(About this exercise): Restrict the output to the lines below starting at the one that contains "(* ===== verification/Config.v ===== *)" and ending at the one that contains "requires ENROLL_PROXY_TRUSTED_CIDRS (the", and restate them word for word, both ends included.

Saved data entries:
------------------------

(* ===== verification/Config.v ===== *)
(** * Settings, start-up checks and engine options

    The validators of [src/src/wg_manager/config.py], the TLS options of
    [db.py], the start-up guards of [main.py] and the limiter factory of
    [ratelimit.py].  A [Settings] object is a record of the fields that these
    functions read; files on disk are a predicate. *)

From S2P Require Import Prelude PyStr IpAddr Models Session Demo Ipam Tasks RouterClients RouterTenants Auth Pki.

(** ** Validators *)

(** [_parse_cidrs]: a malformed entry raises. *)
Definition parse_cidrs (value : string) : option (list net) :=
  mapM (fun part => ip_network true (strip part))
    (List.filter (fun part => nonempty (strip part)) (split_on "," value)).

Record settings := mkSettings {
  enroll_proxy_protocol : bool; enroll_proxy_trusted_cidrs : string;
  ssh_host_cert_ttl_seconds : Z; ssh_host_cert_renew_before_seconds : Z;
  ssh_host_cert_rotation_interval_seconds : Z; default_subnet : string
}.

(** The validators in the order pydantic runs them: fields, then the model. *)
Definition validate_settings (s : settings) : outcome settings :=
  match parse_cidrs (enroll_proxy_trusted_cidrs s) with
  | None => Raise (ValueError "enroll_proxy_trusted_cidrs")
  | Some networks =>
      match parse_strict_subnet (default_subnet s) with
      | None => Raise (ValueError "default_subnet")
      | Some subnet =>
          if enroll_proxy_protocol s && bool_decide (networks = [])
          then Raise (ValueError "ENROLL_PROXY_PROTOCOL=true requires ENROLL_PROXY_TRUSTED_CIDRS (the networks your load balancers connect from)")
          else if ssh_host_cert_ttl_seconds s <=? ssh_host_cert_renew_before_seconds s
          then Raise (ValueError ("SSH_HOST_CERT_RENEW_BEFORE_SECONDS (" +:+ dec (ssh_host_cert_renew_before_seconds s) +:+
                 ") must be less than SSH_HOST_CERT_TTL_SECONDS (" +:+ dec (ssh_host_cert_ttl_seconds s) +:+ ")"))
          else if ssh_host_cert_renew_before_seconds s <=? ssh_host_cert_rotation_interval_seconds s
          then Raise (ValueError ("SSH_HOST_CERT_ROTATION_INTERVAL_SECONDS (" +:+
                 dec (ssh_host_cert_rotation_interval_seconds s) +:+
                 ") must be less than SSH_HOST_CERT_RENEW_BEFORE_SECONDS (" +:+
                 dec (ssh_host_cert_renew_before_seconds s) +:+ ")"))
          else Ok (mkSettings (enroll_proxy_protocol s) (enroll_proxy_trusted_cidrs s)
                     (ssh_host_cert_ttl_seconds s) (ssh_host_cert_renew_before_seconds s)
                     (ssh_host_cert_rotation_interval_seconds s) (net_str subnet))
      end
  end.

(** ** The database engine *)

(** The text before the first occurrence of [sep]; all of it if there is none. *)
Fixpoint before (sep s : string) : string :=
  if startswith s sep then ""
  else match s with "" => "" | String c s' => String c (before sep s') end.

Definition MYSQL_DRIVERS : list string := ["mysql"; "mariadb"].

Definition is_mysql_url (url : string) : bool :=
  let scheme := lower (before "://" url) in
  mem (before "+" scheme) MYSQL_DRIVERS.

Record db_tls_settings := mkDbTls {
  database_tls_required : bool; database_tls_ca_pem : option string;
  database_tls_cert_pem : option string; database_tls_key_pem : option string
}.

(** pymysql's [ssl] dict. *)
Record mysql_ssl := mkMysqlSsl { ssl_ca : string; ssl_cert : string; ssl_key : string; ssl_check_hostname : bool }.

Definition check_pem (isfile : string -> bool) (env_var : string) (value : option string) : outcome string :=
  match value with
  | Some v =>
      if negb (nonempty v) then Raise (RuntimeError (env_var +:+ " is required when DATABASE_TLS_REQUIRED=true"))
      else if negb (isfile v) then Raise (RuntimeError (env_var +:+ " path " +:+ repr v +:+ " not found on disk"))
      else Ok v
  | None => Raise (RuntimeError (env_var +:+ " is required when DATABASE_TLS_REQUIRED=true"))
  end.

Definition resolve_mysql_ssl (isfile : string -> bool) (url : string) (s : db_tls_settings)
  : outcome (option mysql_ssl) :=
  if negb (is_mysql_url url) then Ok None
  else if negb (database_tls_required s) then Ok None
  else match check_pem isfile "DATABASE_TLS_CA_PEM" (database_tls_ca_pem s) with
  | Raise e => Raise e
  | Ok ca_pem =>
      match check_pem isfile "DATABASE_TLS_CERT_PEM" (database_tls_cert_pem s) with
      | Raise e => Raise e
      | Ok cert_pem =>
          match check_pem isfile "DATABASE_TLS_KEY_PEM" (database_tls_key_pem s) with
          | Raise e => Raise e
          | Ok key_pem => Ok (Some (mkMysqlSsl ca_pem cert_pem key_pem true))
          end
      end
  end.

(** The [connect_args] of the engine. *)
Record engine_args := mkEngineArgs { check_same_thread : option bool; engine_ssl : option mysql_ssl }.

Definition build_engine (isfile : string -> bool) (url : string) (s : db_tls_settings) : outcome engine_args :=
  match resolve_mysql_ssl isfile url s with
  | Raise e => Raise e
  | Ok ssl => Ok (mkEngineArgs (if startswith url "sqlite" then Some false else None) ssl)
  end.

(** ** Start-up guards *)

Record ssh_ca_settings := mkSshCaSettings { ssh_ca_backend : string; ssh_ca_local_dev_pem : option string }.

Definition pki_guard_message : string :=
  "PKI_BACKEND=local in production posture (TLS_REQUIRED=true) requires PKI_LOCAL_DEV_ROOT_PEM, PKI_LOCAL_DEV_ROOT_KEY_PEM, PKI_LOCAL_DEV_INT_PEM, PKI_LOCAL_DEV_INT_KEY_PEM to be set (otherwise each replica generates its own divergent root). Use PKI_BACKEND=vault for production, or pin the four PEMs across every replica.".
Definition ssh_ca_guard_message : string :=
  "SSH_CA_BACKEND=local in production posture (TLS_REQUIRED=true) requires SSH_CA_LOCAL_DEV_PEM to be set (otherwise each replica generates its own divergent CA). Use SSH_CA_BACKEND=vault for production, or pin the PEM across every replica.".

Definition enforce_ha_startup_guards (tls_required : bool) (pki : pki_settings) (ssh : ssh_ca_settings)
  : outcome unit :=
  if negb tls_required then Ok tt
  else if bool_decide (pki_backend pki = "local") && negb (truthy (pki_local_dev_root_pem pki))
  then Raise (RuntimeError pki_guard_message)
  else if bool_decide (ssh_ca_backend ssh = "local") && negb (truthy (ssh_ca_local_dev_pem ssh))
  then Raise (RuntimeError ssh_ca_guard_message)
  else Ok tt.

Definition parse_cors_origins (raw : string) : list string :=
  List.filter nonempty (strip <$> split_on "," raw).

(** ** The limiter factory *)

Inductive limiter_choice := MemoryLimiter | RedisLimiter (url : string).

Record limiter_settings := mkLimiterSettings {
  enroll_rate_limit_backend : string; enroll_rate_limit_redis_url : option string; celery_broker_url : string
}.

------------------------

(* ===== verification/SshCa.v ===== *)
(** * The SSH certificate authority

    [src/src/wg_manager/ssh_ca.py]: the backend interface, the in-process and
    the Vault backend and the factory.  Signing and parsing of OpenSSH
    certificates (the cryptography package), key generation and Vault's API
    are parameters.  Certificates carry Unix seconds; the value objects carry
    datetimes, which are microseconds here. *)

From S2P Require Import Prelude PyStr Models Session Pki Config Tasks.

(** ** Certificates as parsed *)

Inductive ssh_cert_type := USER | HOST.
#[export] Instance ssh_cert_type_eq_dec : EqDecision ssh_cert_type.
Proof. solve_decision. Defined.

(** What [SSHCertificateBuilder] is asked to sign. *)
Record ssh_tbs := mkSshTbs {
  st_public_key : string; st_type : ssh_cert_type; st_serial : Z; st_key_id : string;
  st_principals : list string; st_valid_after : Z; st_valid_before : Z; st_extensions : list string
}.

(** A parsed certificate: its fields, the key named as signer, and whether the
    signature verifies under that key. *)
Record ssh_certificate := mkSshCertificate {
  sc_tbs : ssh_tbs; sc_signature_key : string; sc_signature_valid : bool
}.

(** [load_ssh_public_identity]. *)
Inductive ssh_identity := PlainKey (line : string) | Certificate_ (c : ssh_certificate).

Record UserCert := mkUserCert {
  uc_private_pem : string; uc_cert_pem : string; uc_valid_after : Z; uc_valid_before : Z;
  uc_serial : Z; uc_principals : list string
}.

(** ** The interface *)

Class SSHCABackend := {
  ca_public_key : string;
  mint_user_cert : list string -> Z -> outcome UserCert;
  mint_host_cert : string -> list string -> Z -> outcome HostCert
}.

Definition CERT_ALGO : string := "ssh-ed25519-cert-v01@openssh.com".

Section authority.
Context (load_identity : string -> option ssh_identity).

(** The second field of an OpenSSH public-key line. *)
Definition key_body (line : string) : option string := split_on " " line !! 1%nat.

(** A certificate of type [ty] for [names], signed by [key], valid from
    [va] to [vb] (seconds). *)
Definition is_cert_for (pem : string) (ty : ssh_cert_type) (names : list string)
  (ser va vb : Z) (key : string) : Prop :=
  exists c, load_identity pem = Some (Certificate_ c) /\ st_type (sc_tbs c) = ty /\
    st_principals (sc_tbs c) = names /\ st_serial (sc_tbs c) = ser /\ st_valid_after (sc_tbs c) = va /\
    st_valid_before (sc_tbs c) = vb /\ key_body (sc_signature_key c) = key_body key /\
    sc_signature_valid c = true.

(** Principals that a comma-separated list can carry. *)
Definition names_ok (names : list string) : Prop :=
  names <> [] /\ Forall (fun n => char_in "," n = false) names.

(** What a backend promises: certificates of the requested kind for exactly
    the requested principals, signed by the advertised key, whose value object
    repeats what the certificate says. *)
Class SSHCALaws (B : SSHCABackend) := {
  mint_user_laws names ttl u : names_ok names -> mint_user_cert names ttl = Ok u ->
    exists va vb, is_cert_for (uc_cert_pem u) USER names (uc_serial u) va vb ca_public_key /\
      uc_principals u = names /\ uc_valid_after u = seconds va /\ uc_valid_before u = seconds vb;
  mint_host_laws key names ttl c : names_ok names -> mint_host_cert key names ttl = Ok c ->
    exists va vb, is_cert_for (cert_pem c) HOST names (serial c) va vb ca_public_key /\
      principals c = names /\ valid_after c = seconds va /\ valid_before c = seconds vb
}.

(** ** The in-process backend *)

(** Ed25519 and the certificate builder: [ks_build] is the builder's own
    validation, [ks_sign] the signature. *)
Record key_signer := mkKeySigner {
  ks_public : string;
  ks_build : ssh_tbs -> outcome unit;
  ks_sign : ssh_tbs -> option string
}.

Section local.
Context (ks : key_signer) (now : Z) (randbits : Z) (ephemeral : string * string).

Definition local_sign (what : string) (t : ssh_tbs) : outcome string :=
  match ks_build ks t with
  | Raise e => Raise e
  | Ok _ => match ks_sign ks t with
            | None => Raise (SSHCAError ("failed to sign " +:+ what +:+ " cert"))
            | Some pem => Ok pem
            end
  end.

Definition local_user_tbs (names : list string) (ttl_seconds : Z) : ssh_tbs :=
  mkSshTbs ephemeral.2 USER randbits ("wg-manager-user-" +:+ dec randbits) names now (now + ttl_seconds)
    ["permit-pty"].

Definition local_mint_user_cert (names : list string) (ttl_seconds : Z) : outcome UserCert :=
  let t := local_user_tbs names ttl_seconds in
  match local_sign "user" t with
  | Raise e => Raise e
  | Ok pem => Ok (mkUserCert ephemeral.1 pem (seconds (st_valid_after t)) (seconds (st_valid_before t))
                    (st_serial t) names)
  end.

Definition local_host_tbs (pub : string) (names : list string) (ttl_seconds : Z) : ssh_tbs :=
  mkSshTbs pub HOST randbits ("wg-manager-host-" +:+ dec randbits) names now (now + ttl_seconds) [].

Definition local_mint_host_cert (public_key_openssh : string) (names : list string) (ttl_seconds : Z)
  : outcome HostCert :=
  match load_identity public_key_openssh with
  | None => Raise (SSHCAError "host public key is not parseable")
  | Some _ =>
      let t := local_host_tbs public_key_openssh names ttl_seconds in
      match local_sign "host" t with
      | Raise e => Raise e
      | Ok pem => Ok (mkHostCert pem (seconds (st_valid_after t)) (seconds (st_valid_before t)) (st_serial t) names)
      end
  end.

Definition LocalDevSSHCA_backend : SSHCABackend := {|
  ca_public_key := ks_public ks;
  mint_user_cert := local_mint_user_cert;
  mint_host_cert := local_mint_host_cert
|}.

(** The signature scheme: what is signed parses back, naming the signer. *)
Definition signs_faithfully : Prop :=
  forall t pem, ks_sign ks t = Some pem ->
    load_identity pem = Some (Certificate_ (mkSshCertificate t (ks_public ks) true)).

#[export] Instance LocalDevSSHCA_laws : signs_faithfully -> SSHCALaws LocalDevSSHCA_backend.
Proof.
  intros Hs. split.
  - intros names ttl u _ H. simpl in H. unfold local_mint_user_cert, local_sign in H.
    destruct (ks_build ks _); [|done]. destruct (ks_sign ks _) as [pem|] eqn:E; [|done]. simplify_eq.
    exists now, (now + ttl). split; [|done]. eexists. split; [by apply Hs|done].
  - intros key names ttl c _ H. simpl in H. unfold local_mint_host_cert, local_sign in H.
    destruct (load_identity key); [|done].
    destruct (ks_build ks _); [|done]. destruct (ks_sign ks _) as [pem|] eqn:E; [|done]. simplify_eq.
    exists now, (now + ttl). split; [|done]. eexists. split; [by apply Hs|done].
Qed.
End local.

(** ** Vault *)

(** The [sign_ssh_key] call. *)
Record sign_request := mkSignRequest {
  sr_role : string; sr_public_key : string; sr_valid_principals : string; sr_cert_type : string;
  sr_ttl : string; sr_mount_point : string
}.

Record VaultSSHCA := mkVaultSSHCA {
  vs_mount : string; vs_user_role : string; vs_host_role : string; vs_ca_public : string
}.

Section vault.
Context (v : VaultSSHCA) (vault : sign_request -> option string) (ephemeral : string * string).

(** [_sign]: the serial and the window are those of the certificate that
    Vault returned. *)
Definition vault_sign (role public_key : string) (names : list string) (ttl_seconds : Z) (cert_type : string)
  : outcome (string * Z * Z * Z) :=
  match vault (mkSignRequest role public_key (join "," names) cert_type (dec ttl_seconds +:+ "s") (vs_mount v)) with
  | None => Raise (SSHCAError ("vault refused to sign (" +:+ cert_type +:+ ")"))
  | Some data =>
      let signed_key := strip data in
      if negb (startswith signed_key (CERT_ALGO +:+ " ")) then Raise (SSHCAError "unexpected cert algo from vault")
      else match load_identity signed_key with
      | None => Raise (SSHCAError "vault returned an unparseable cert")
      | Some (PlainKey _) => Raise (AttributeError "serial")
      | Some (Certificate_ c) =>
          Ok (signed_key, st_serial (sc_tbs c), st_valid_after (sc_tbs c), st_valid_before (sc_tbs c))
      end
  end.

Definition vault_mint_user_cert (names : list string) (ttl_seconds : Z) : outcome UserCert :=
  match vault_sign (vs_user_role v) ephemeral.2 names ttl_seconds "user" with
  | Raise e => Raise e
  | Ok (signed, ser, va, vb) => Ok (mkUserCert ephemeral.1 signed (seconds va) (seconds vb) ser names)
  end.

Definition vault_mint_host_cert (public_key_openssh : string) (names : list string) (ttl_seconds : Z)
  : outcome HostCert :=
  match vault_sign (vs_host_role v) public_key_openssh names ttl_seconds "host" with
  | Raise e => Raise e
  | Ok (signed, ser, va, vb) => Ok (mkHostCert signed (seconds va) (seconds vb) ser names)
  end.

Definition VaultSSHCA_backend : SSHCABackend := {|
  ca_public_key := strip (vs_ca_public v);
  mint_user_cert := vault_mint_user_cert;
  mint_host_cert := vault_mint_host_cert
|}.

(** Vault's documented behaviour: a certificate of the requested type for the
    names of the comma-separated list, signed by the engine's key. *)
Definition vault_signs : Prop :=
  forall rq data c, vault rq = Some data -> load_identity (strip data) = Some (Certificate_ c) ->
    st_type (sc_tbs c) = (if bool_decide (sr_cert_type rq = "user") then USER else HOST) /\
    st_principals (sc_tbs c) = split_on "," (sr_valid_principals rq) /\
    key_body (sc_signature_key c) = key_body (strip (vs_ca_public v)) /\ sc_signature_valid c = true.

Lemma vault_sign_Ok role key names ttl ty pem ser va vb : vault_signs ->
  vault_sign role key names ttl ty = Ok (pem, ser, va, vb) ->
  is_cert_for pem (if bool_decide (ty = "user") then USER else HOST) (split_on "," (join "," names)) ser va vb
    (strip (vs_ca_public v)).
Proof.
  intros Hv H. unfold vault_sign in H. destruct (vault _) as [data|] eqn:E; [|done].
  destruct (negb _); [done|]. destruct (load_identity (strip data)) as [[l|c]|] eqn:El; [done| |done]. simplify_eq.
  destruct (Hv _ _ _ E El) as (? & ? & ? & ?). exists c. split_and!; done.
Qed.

------------------------

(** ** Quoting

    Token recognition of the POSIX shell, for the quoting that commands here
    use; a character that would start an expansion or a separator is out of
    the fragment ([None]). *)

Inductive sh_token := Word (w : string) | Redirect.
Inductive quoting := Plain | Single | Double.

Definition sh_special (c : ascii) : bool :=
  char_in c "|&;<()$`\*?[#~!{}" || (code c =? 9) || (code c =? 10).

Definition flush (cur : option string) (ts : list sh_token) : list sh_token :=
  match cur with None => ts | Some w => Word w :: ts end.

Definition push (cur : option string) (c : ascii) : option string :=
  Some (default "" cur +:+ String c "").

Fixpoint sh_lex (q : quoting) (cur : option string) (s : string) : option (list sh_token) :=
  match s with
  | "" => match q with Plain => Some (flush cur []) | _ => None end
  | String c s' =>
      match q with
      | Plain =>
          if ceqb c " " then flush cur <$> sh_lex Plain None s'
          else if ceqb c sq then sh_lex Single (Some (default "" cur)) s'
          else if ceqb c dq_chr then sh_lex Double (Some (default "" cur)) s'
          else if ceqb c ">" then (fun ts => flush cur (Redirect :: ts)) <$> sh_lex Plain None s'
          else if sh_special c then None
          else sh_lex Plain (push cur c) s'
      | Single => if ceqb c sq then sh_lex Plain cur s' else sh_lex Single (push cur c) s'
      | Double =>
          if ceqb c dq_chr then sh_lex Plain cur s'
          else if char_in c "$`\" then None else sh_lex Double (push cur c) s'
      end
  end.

------------------------

(Exercise output):
(* ===== verification/Config.v ===== *)
(** * Settings, start-up checks and engine options

    The validators of [src/src/wg_manager/config.py], the TLS options of
    [db.py], the start-up guards of [main.py] and the limiter factory of
    [ratelimit.py].  A [Settings] object is a record of the fields that these
    functions read; files on disk are a predicate. *)

From S2P Require Import Prelude PyStr IpAddr Models Session Demo Ipam Tasks RouterClients RouterTenants Auth Pki.

(** ** Validators *)

(** [_parse_cidrs]: a malformed entry raises. *)
Definition parse_cidrs (value : string) : option (list net) :=
  mapM (fun part => ip_network true (strip part))
    (List.filter (fun part => nonempty (strip part)) (split_on "," value)).

Record settings := mkSettings {
  enroll_proxy_protocol : bool; enroll_proxy_trusted_cidrs : string;
  ssh_host_cert_ttl_seconds : Z; ssh_host_cert_renew_before_seconds : Z;
  ssh_host_cert_rotation_interval_seconds : Z; default_subnet : string
}.

(** The validators in the order pydantic runs them: fields, then the model. *)
Definition validate_settings (s : settings) : outcome settings :=
  match parse_cidrs (enroll_proxy_trusted_cidrs s) with
  | None => Raise (ValueError "enroll_proxy_trusted_cidrs")
  | Some networks =>
      match parse_strict_subnet (default_subnet s) with
      | None => Raise (ValueError "default_subnet")
      | Some subnet =>
          if enroll_proxy_protocol s && bool_decide (networks = [])
          then Raise (ValueError "ENROLL_PROXY_PROTOCOL=true requires ENROLL_PROXY_TRUSTED_CIDRS (the networks your load balancers connect from)")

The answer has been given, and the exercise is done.